Because the writers seem desperate to cram everything we’ve ever seen into every episode, the subplots all seem pointless. There are times where a storyline will start off as seeming to be important and part of the meta story, but 3 episodes later it’s wrapped up, over and done with. Big baddies, high stakes, angels or demons, they all appear and disappear with such ease that whatever and whoever they were stops mattering. This exposes a major flaw in the writing: without the formula, everything collapses. But if the formula continues for too long, the show becomes too stale. It’s an unsolvable puzzle, one in which the only solution is to have ended the show much earlier. It throws everything out of balance, and you can feel the show bounce back and forth from formula to new idea from episode to episode rather than season to season.

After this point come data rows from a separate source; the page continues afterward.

Definition transmit (c : Z) (s : Pl011Uart) : Pl011Uart := write_mmio 0 [c] 1 s.
Definition transmit_all (bs : list Z) (s : Pl011Uart) : Pl011Uart := fold_left (fun s c => transmit c s) bs s.

(** What transmission depends on and changes. *)
Record view (n : nat) (q con rx : list Z) (s : Pl011Uart) : Prop := {
  v_query : terminal_query_ s = q; v_con : console_ s = take n con; v_rx : rx_ s = rx;
  v_echo : echo_stdout_ s = false; v_limit : console_limit_ s = Z.of_nat n }.

Lemma transmit_view n q con rx c s : view n q con rx (handle_tx_locked c s) -> view n q con rx (transmit c s).
Proof.
  intros [Eq Ec Er Ee El]. unfold transmit, write_mmio. change (bad_len 1 4) with false. cbn [Z.eqb]. change (byte_at [c] 0) with c.
  set (t := handle_tx_locked c s) in *. unfold update_irq_locked. cbn [rx_].
  change (write_register 0 (ReadU32 [c])) with (fun s : Pl011Uart => s). cbv beta. split; cbn; destruct (rx_ t) eqn:E; cbn; congruence.
Qed.

Lemma emit_view n q con rx c s : view n q con rx s -> view n q (con ++ [c]) rx (emit_tx_locked c s).
Proof.
  intros [Eq Ec Er Ee El]. unfold emit_tx_locked. rewrite Ec, El.
  assert (Et : take n (con ++ [c]) = if Z.of_nat (length (take n con)) <? Z.of_nat n then take n con ++ [c] else take n con).
  { rewrite length_take. destruct (Z.ltb_spec (Z.of_nat (Nat.min n (length con))) (Z.of_nat n)).
    - rewrite take_app, (take_ge con n) by lia. f_equal. apply take_ge. cbn [length]. lia.
    - by rewrite take_app_le by lia. }
  destruct (_ <? _); cbn; rewrite Ee; split; cbn; rewrite ?Et; done.
Qed.
Lemma emit_all_view n q rx l : forall con s, view n q con rx s -> view n q (con ++ l) rx (fold_left (fun s c => emit_tx_locked c s) l s).
Proof.
  induction l as [|c l IH]; intros con s Hs; cbn [fold_left]; [by rewrite app_nil_r|].
  replace (con ++ c :: l) with ((con ++ [c]) ++ l) by (by rewrite <- app_assoc). by apply IH, emit_view.
Qed.

(** One step of the matcher. *)
Definition match_step (q : list Z) (c : Z) (con rx : list Z) : list Z * list Z * list Z :=
  if negb (match q with [] => true | _ => false end) || (c =? 0x1B) then
    if prefix_of (q ++ [c]) query then
      if bool_decide (q ++ [c] = query) then ([], con, push_front_while (rev response) rx) else (q ++ [c], con, rx)
    else ([], con ++ q ++ [c], rx)
  else (q, con ++ [c], rx).

Lemma transmit_step n q con rx c s : view n q con rx s ->
  let '(q', con', rx') := match_step q c con rx in view n q' con' rx' (transmit c s).
Proof.
  intros Hs. pose proof Hs as [Eq Ec Er Ee El]. destruct (match_step q c con rx) as [[q' con'] rx'] eqn:E.
  apply transmit_view. unfold handle_tx_locked, match_step in *. rewrite Ee, Eq.
  destruct (_ || _); [|injection E as <- <- <-; by apply emit_view]. cbn [terminal_query_].
  change (terminal_query_ (s <| terminal_query_ := q ++ [c] |>)) with (q ++ [c]).
  destruct (prefix_of (q ++ [c]) query); [destruct (bool_decide _)|]; injection E as <- <- <-.
  - split; cbn [terminal_query_ console_ rx_ echo_stdout_ console_limit_]; try done. by rewrite <- Er.
  - by split.
  - assert (Hv : view n (q ++ [c]) con rx (s <| terminal_query_ := q ++ [c] |>)) by by split.
    by destruct (emit_all_view n (q ++ [c]) rx (q ++ [c]) con _ Hv).
Qed.

Lemma transmit_app l1 l2 s : transmit_all (l1 ++ l2) s = transmit_all l2 (transmit_all l1 s).
Proof. apply fold_left_app. Qed.

(** Sending a proper prefix of the query only fills the matcher. *)
Lemma transmit_prefix n con rx s l : view n [] con rx s -> prefix_of l query = true -> (length l < 4)%nat ->
  view n l con rx (transmit_all l s).
Proof.
  intros Hs Hp Hl. pose proof (transmit_step n [] con rx 0x1B s Hs) as H1.
  pose proof (transmit_step n [0x1B] con rx 0x5B _ H1) as H2. pose proof (transmit_step n [0x1B; 0x5B] con rx 0x36 _ H2) as H3.
  destruct l as [|a [|b [|d [|]]]]; cbn in Hp, Hl; try lia; [exact Hs|..];
    repeat (apply andb_true_iff in Hp as [->%Z.eqb_eq Hp]); [exact H1|exact H2|exact H3].
Qed.

Lemma transmit_piece n con rx p s : piece_ok p = true -> view n [] con rx s ->
  view n [] (con ++ shown p) (if decide (p = Query) then push_front_while (rev response) rx else rx) (transmit_all (sent p) s).
Proof.
  intros Hp Hs. destruct p as [c| |l c]; cbn [sent shown piece_ok] in *.
  - pose proof (transmit_step n [] con rx c s Hs) as Hc. unfold match_step in Hc. apply negb_true_iff in Hp. rewrite Hp in Hc. exact Hc.
  - rewrite app_nil_r. change query with ([0x1B; 0x5B; 0x36] ++ [0x6E]). rewrite transmit_app.
    apply (transmit_step n [0x1B; 0x5B; 0x36] con rx 0x6E). apply transmit_prefix; [done|done|cbn; lia].
  - apply andb_true_iff in Hp as [Hp Hn]. apply andb_true_iff in Hp as [Hp Hl]. apply andb_true_iff in Hp as [Hp H0].
    apply Nat.ltb_lt in Hl, H0. rewrite transmit_app. pose proof (transmit_prefix n con rx s l Hs Hp Hl) as Hv.
    pose proof (transmit_step n l con rx c _ Hv) as Hc. unfold match_step in Hc. apply negb_true_iff in Hn. rewrite Hn in Hc.
    destruct l as [|a l]; [cbn in H0; lia|exact Hc].
Qed.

Lastly, Season 12 is close to unwatchable. It is easily the worst from the selection, as it strives to deviate completely from what we’re use to. Here, the show introduces the British Men of Letters, who are not the allies they seem to be and end up being the main antagonist for the season. Sam and Dean are no longer fighting monsters, but regular men and women like themselves. While they’re essentially the MI6 versions of monster hunting, nothing about it feels familiar or threatening. Viewers have just come off watching the Winchesters fight Lucifer and God’s sister Amara (which is convoluted enough), and to go from world ending stakes to few highly trained assassins with James Bond weaponry seems like a hard left turn off a cliff. If you can make through Season 12, you’re better off sticking around to the end since that’s as bad as it gets.
Overall, “Supernatural” is a show that has a lot of successes despite carrying on past its expiration date. The longer you watch it, the more you can’t help but wish two things: either the ending of season 5 didn’t happen or they stopped the show there as intended. The ending of season 5 is close to perfect. While the road after has its moments, it may not be enough for everyone to stick around to see the new ending. “Supernatural” is still a very binge worthy show, one that still finds ways to stay entertaining even with all its faults. Since the orders to stay at home show no signs of easing up anytime soon, I’d still recommend checking it out for yourself. Whether you can’t watch anymore or can’t wait to see how it all ends, “Supernatural” earns whatever amount of time you’re willing to give it. If nothing else, we can all agree that the goal in life is to eat like Dean Winchester while still looking like Dean Winchester.
Supernatural is now Streaming on Netflix. Season 15 is incomplete, as the Series Finale has yet to be filmed due to COVID-19.